Victimes et bourreaux
Françoise SIRONI est maître de conférences en psychologie clinique et en psychopathologie à l’université Paris –VIII. Elle a co-fondé le Centre Primo - Levi, spécialisé dans le soin des victimes de torture et de violences collectives. Elle est directrice du Centre d’enthopsychiatrie Georges - Devereux, à l’université Paris –VIII.
Introduction
Etudier le phénomène de la torture, c’est étudier la part cachée de l’humanité, un des phénomènes extrêmes de la psychologie humaine.
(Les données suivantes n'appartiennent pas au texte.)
(* ===== verification/MkfsSpec.v ===== *)
(** * MkfsSpec: the image that mkfs builds

    The kernel's invariants of a file system ([fs_ok], [file_ok], [synced] of
    FsFile) hold of the image, with the files of the command line in it.  While
    mkfs runs the bitmap is not on the disk yet; [view] is the disk as the kernel
    would see it with the bitmap of the blocks used so far, and iappend does to
    it what writei of the kernel does. *)
From S2P Require Import Prelude Kmonad Cstring Block FsLayout Fs FsLogic FsImage FsAlloc FsFile FsDir Mkfs.
From Stdlib Require Import FunctionalExtensionality.
From stdpp Require Import options.

Module MkfsSpec.
Import FsFile Mkfs.
Import Mkfs(size, nblocks, ninodes).

Definition sb : superblock := mksb 1024 995 200.

Definition bitmap (used : Z) : bytes := bitmap_loop (Z.to_nat used) (replicate 512 0).

(** The disk with the bitmap of the first [f] blocks. *)
Definition view (s : mk) : contents := fun v n =>
  if negb (v =? 1) then replicate 512 0
  else if n =? 28 then bitmap (freeblock s)
  else if (0 <=? n) && (n <? 1024) then img s n
  else replicate 512 0.

(** ** Numbers *)

Lemma xint_u32 x : 0 <= x < 4294967296 -> xint x = x.
Proof.
  intros H. unfold xint, u8. cbn [le_dec]. rewrite !Z.shiftr_div_pow2 by lia.
  change (2 ^ 8) with 256. change (2 ^ 16) with 65536. change (2 ^ 24) with 16777216. clear - H. dlia.
Qed.

Lemma xshort_u16 x : 0 <= x < 65536 -> xshort x = x.
Proof.
  intros H. unfold xshort, u8. cbn [le_dec]. rewrite !Z.shiftr_div_pow2 by lia.
  change (2 ^ 8) with 256. clear - H. dlia.
Qed.

Lemma byte_at_zeros n k : byte_at (replicate n 0) k = 0.
Proof.
  unfold byte_at. rewrite nth_lookup. destruct (replicate n 0 !! k) eqn:E; [|done]. by apply lookup_replicate in E as [-> _].
Qed.

(** ** The bitmap *)

Lemma bitmap_S f : 0 <= f -> bitmap (f + 1) = set_bit (bitmap f) f.
Proof.
  intros H. unfold bitmap, bitmap_loop. replace (Z.to_nat (f + 1)) with (S (Z.to_nat f)) by lia.
  rewrite seq_S, foldl_app. simpl. by rewrite Z2Nat.id.
Qed.

Lemma length_bitmap f : length (bitmap f) = 512%nat.
Proof.
  unfold bitmap, bitmap_loop. generalize (seq 0 (Z.to_nat f)) as l. intros l.
  assert (forall d, length (foldl (fun d i => set_bit d (Z.of_nat i)) d l) = length d) as H.
  { induction l as [|i l IH]; intros d; simpl; [done|]. by rewrite IH, length_set_bit. }
  by rewrite H, length_replicate.
Qed.

Lemma bit_bitmap f b : 0 <= f <= 4096 -> 0 <= b -> bit_at (bitmap f) b = (b <? f).
Proof.
  intros Hf Hb. destruct Hf as [Hf0 Hf1]. revert Hf1. pattern f. apply natlike_ind; [| |done].
  - intros _. unfold bit_at. change (bitmap 0) with (replicate 512 0).
    rewrite (proj2 (Z.ltb_ge b 0)) by lia.
    rewrite byte_at_zeros. apply Z.bits_0.
  - intros g Hg IH Hg1. unfold Z.succ in *. rewrite bitmap_S by done.
    rewrite bit_at_set by (rewrite ?length_bitmap; lia). rewrite IH by lia.
    destruct (Z.ltb_spec b g), (Z.ltb_spec b (g + 1)), (Z.eqb_spec b g); try lia; done.
Qed.

Lemma used_view s b : 0 <= freeblock s <= 1024 -> 0 <= b < 4096 -> used (view s) 1 sb b = (b <? freeblock s).
Proof.
  intros Hf Hb. unfold used, view. change (BBLOCK b (sb_ninodes sb)) with (b / 4096 + 25 + 3).
  replace (b / 4096 + 25 + 3) with 28 by (clear - Hb; dlia). simpl.
  rewrite bit_bitmap; [|lia|rewrite BPB_eq; clear - Hb; dlia]. by rewrite BPB_eq, Z.mod_small by lia.
Qed.

(** ** Sectors *)

Definition lens_ok (s : mk) : Prop := forall n, 0 <= n < 1024 -> length (img s n) = 512%nat.

Lemma length_view s v n : lens_ok s -> length (view s v n) = 512%nat.
Proof.
  intros H. unfold view. destruct (negb _); [apply length_replicate|]. destruct (n =? 28); [apply length_bitmap|].
  destruct ((0 <=? n) && (n <? 1024)) eqn:E; [bool_prop; apply H; lia|apply length_replicate].
Qed.

Lemma view_img s n : 0 <= n < 1024 -> n <> 28 -> view s 1 n = img s n.
Proof.
  intros H1 H2. unfold view. simpl. destruct (Z.eqb_spec n 28); [done|].
  destruct (Z.leb_spec 0 n), (Z.ltb_spec n 1024); try lia. done.
Qed.

Definition write_img (n : Z) (d : bytes) (s : mk) : mk := set_img (fun m => if m =? n then d else img s m) s.

Lemma exec_wsect n d s : exec (wsect n d) s = Done tt tt (write_img n d s).
Proof. done. Qed.
Lemma exec_rsect n s : exec (rsect n) s = Done (img s n) tt s.
Proof. done. Qed.

Lemma view_write n d s :
  0 <= n < 1024 -> n <> 28 -> view (write_img n d s) = upd_sector (view s) 1 n d.
Proof.
  intros H1 H2. extensionality v. extensionality m. unfold view, upd_sector, write_img. simpl.
  destruct (Z.eqb_spec v 1); simpl; [|done]. destruct (Z.eqb_spec m 28), (Z.eqb_spec m n); subst; try done.
  destruct (Z.leb_spec 0 n), (Z.ltb_spec n 1024); try lia. done.
Qed.

Lemma lens_write n d s : lens_ok s -> length d = 512%nat -> lens_ok (write_img n d s).
Proof. intros H Hd m Hm. simpl. destruct (m =? n); auto. Qed.

Definition count_block (s : mk) : mk := mkmk (img s) (freeblock s + 1) (usedblocks s + 1) (freeinode s).

Lemma view_count s :
  0 <= freeblock s < 1024 -> view (count_block s) = mark (view s) 1 sb (freeblock s).
Proof.
  intros H. extensionality v. extensionality m. unfold mark, upd_sector.
  change (BBLOCK (freeblock s) (sb_ninodes sb)) with (freeblock s / 4096 + 25 + 3).
  replace (freeblock s / 4096 + 25 + 3) with 28 by (clear - H; dlia).
  rewrite BPB_eq, Z.mod_small by lia. unfold view. simpl.
  destruct (Z.eqb_spec v 1); simpl; [|done]. destruct (Z.eqb_spec m 28); [|done]. apply bitmap_S. lia.
Qed.

(** The state of mkfs between two operations. *)
Record mk_ok (s : mk) : Prop := {
  mk_lens : lens_ok s;
  mk_used : usedblocks s = freeblock s;
  mk_range : 29 <= freeblock s <= 1024;
  mk_fs : fs_ok 1 sb (view s)
}.

Lemma exec_newblock s :
  mk_ok s -> freeblock s < 1024 -> exec newblock s = Done (freeblock s) tt (count_block s).
Proof.
  intros [_ Hu Hr _] H. unfold newblock. kexec. simpl. rewrite !u32_small by lia. by rewrite xint_u32 by lia.
Qed.

Lemma first_free_view s : mk_ok s -> freeblock s < 1024 -> first_free (view s) 1 sb (freeblock s).
Proof.
  intros [_ _ Hr _] H. split; [|intros b Hb]; rewrite used_view by lia; [apply Z.ltb_irrefl|apply Z.ltb_lt; lia].
Qed.

(** ** Blocks of a file *)

Definition inode_of (i : Z) (din : dinode) : inode :=
  mkinode 1 i 0 0 (di_type din) (di_major din) (di_minor din) (di_nlink din) (di_size din) (di_addrs din).

Lemma meta_end_29 : meta_end sb = 29.
Proof. done. Qed.

Abbreviation wf s x := (wf_file 1 sb (view s) x).
Abbreviation blk s x n := (blockno 1 (view s) x n).

(** Block numbers are small. *)
Lemma blk_range s x n : wf s x -> (n < 140)%nat -> blk s x n <> 0 -> 29 <= blk s x n < 1024.
Proof. intros Hw Hn Hb. rewrite <- meta_end_29. apply (wf_own _ _ _ _ Hw). by eapply blockno_owns. Qed.

Lemma addr12_range s x : wf s x -> addr x 12 <> 0 -> 29 <= addr x 12 < 1024.
Proof.
  intros Hw H0. rewrite <- meta_end_29. apply (wf_own _ _ _ _ Hw). split; [done|].
  eapply list_elem_of_lookup_2, slots_12, (wf_len _ _ _ _ Hw).
Qed.

(** Filling in an entry of the indirect block. *)
Lemma fill_entry_ok s x n :
  mk_ok s -> wf s x -> (12 <= n < 140)%nat -> addr x 12 <> 0 -> freeblock s < 1024 ->
  exists r s', exec (fill_entry (addr x 12) (4 * (n - 12))) s = Done r tt s' /\ mk_ok s' /\
    freeinode s' = freeinode s /\ mapped 1 sb (view s) x n r (view s') x /\
    freeblock s' = freeblock s + (if blk s x n =? 0 then 1 else 0).
Proof.
  intros Hok Hw Hn H0 Hf. pose proof (addr12_range s x Hw H0) as Ha. pose proof (wf_len _ _ _ _ Hw) as Hl.
  pose proof (mk_fs _ Hok) as Hfs. pose proof (mk_range _ Hok) as Hr.
  assert (img s (addr x 12) = view s 1 (addr x 12)) as Hi by (rewrite view_img by lia; done).
  pose proof (length_view s 1 (addr x 12) (mk_lens _ Hok)) as H512.
  unfold fill_entry. kexec. rewrite exec_rsect. kexec. rewrite Hi, <- blockno_indirect by done.
  destruct (blk s x n =? 0) eqn:E; bool_prop.
  - kexec. rewrite (exec_newblock s Hok Hf). kexec. rewrite exec_wsect. kexec.
    pose proof (first_free_view s Hok Hf) as Hff.
    destruct (fresh_entry 1 sb (view s) x n (freeblock s)) as (HM & _); try done;
      [by apply length_view, Hok|simpl; lia|].
    rewrite <- view_count, <- view_write in HM by lia.
    rewrite get32_put32, u32_small, xint_u32 by (rewrite ?H512; lia).
    do 2 eexists. split; [done|]. split; [|done].
    split; [apply lens_write; [apply Hok|rewrite length_put32; lia]|simpl; rewrite (mk_used _ Hok); lia|simpl; lia|].
    apply (ev_fs _ _ _ _ _ _ (mp_evolve _ _ _ _ _ _ _ _ HM)).
  - kexec. rewrite xint_u32 by (pose proof (blk_range s x n Hw ltac:(lia) E); lia).
    do 2 eexists. split; [done|]. split; [done|]. split; [done|]. split; [by apply mapped_refl|lia].
Qed.

(** The blocks that the file's block [n] costs. *)
Definition need (s : mk) (x : inode) (n : nat) : Z :=
  (if blk s x n =? 0 then 1 else 0) + (if (12 <=? n)%nat && (addr x 12 =? 0) then 1 else 0).

Lemma addr_u32 s x k : wf s x -> (k <= 12)%nat -> xint (addr x k) = addr x k.
Proof.
  intros Hw Hk. apply xint_u32. destruct (decide (addr x k = 0)) as [->|H0]; [lia|].
  destruct (wf_own _ _ _ _ Hw (addr x k)) as [Hr _]; [|rewrite meta_end_29 in Hr; simpl in Hr; lia].
  split; [done|]. eapply list_elem_of_lookup_2, slots_addr; [apply Hw|done].
Qed.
Pour le clinicien et son patient, il existe un avant et un après, car la torture marque.
L’auteur met en garde sur le fait qu’il ne faut pas trop mobiliser les affects en étudiant ce thème ; car on est plus facilement manipulable par ce biais. « L’émotion ne peut être complètement rejetée, mais sans perdre de vue qu’elle n’est qu’une des voies d’accès à l’essentiel, qui est la réflexion. » (Lionel Richard « L’artiste et la mémoire » - Libération, 16 avril 1998). « La torture contraint assurément à l’intelligence, elle contraint à penser. » p.12.
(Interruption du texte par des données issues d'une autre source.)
Lemma ht_set_booted g :
  0x100000 <= Seg.caddr (kcpu (st_kern g)) < 0x50000000 -> ht (at_stage g) set_booted (fun _ => at_stage g).
Proof using Hok.
  intros Hc w s Hst. unfold set_booted. krun. rewrite run_hw_mmw. pose proof Hst as (Hk & _). rewrite Hk.
  rewrite write_low by (unfold off_booted; lia). by exists tt, (tick w), s.
Qed.

(** The kernel when main hands over to scheduler on the boot processor. *)
Definition segmented (k : kern (bstate * D)) : kern (bstate * D) := with_cpu (Seg.ksegment (kcpu k)) k.

Lemma ht_mpmain g :
  0x100000 <= Seg.caddr (kcpu (st_kern g)) < 0x50000000 ->
  ht (at_stage g) (mpmain im fuel) (fun _ => at_stage
    (mkstage (segmented (st_kern g)) (st_locks g) (st_idt g) (Seg.idtinit (idt_at im)) (st_devsw g) (st_ups g))).
Proof using Hok.
  intros Hc. unfold mpmain. eapply ht_bind; [apply ht_irq_val, ok_cpu|intros id w s [Hst ->]].
  revert w s Hst. apply (ht_bind _ _ _ _ _ (ht_irq_val g _ _ ok_mpbcpu)). intros b w s [Hst ->].
  rewrite Z.eqb_refl. cbn [negb]. revert w s Hst.
  eapply ht_seq; [intros w s Hst; by exists tt, w, s|intros _]. eapply ht_seq; [apply ht_ksegment|intros _].
  ht_steps. eapply ht_seq; [apply ht_idtinit|intros _]. eapply ht_seq; [by apply ht_set_booted|intros _].
  ht_steps. ht_step.
Qed.

Lemma ht_bootothers g a len w s :
  at_stage g w s -> Kalloc.kmem_ok (Pipe.pkmem (kpipes (st_kern g))) [(a, len)] ->
  4096 * Z.of_nat (length (ids hd)) < len ->
  exists w' s' km' news, run (hw mach_mem) w (bootothers im fuel s) = Done tt w' s' /\
    at_stage (set_ups (st_ups g ++ news) (set_kern (with_kmem km' (st_kern g)) g)) w' s' /\
    up_cfg <$> news = stacks (a + len) (others (ids hd)) /\
    Kalloc.kmem_ok km' [(a, len - 4096 * Z.of_nat (length news))] /\
    (forall x, code + Z.of_nat (length (bootother im)) <= x ->
       Kalloc.ram km' x = Kalloc.ram (Pipe.pkmem (kpipes (st_kern g))) x).
Proof using Hok.
  intros Hst Hk Hl. unfold bootothers. krun.
  destruct (ht_kern_last g _ _ _ (ProcessSpec.exec_mupd (mem_write code (bootother im)) (st_kern g)) w s Hst)
    as (x & w1 & s1 & E1 & Hs1). rewrite E1. krun.
  destruct (ht_irq_val _ _ _ (irq_ok_gets Irq.ncpu (fun n => n = length (ids hd)) re_ncpu) w1 s1 Hs1) as (n & w2 & s2 & E2 & Hs2 & ->).
  rewrite E2. krun.
  destruct (ht_start_cpus (length (ids hd)) 0 _ a len w2 s2 Hs2 eq_refl) as (w3 & s3 & km3 & news & E3 & Hs3 & Hn3 & Hk3 & Hr3);
    [by apply ProcessSpec.kmem_ok_with_ram|done|by apply mem_bytes_write|].
  exists w3, s3, km3, news. split_and!; try done. intros y Hy. rewrite Hr3 by lia. cbn. apply mem_write_out. by right.
Qed.

(** The kernel image: above one megabyte, with room for the code it copies. *)
Record image_ok : Prop := {
  io_end : 0x100000 <= kend im <= 0x70000000;
  io_initcode : (length (initcode im) <= 4096)%nat;
  io_bootother : code + Z.of_nat (length (bootother im)) <= 0x100000
}.

(** The data of the kernel before main, with the disk [d]. *)
Record zeroed (d : D) s : Prop := {
  ze_tab : ktab (mkern s) = Proc.mkptable (replicate Proc.NPROC Proc.proc0) 1 None;
  ze_files : kfiles (mkern s) = replicate NFILE file0;
  ze_icache : icache (kfs (mkern s)) = replicate NINODE inode0;
  ze_cache : blk (kfs (mkern s)) = (mkbstate (replicate 11 buf0) None 0, d);
  ze_free : Kalloc.freelist (Pipe.pkmem (kpipes (mkern s))) = 0;
  ze_cpu : Seg.caddr (kcpu (mkern s)) = cpus_at im + size_cpu * boot hd;
  ze_devsw : length (mdevsw s) = NDEV;
  ze_irq : fresh (mirq s)
}.

Definition all_locks : list lockid :=
  [Lk_ide; Lk_icache; Lk_ftable; Lk_bcache; Lk_ticks; Lk_ptable; Lk_kmem; Lk_input; Lk_cons].

(** The kernel at the call of scheduler. *)
Record running (d : D) w s : Prop := {
  (** the disk is behind the buffer cache, and no buffer is held; *)
  ru_blocks : brep (blk (kfs (mkern s))) (dsk d) [];
  (** the process table has the first process and satisfies its invariant; *)
  ru_procs : forall n, Sys.sys_inv (Sys.mksys (ktab (mkern s)) (replicate n None));
  ru_files : FileRefs.files_of (mkern s);
  (** from the top of the free megabyte were taken: the kernel stack and the
      memory of the first process, which has initcode, and a stack for each of
      the other processors, all of which run mpmain on theirs; *)
  ru_memory : exists start p, kend im < start <= kend im + 4096 /\ let top := start + 1048576 - 8192 in
    Proc.procs (ktab (mkern s)) !! 0%nat = Some p /\ first_proc top p /\
    mem_bytes (mach_mem s) top (length (initcode im)) = initcode im /\
    up_cfg <$> ups w = stacks top (others (ids hd)) /\
    Kalloc.kmem_ok (Pipe.pkmem (kpipes (mkern s))) [(start, 1048576 - 8192 - 4096 * Z.of_nat (length (others (ids hd))))];
  (** the locks are initialised, and the console and the traps set up. *)
  ru_locks : forall l, l ∈ all_locks -> Spinlock.locked (mlocks s l) = 0;
  ru_console : mdevsw s !! CONSOLE = Some (mkdevsw (Some consoleread) (Some consolewrite));
  ru_traps : midt s = Seg.tvinit (vectors im) /\ midtr s = Seg.idtinit (idt_at im)
}.

Lemma cache_ready `{!AtaDisk D} d d' :
  idle d' -> (forall v n, dsk d' v n = dsk d v n) ->
  brep (mkbstate (bufs (Bio.binit (mkbstate (replicate 11 buf0) None 0)))
    (idequeue (Bio.binit (mkbstate (replicate 11 buf0) None 0))) 1, d') (dsk d) [].
Proof using Type.
  intros Hi Hd. assert (mkbstate (bufs (Bio.binit (mkbstate (replicate 11 buf0) None 0)))
    (idequeue (Bio.binit (mkbstate (replicate 11 buf0) None 0))) 1 = Bio.cache0) as -> by (vm_compute; reflexivity).
  exists [9; 8; 7; 6; 5; 4; 3; 2; 1; 0]%nat. cbn [fst snd].
  split; [apply Bio.cache0_ok|]. split; [exact Hi|]. split; [vm_compute; reflexivity|].
  split; [vm_compute; discriminate|]. split; [intros; by rewrite Hd|]. split; [constructor|]. split; [by intros b v n ?%not_elem_of_nil|].
  intros b Hb. do 10 (destruct b as [|b]; [split; [vm_compute; reflexivity|intros _; left; vm_compute; reflexivity]|]).
  unfold NBUF in Hb. lia.
Qed.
Le traumatisme lié à la torture est singulier et « atypique », ce qui a amené l’auteur à une approche spécifique ; tout comme il faut en passer par un questionnement sur le tortionnaire et sur les mécanismes qui le fabriquent. La psychothérapie est également spécifique par le fait que le traumatisme est né d’une situation d’influence avec une intentionnalité malveillante ; ce qui pousse le clinicien à prendre en compte des facteurs autres qu’intrapsychiques. Ce qui signifie qu’il faut tenir compte d’un tiers : le tortionnaire et la façon dont il a été pensé par le patient. D’où la volonté de l’auteur de se rapprocher d’un autre référentiel théorique, la méthodologie élaborée par l’ethnopsyciatrie.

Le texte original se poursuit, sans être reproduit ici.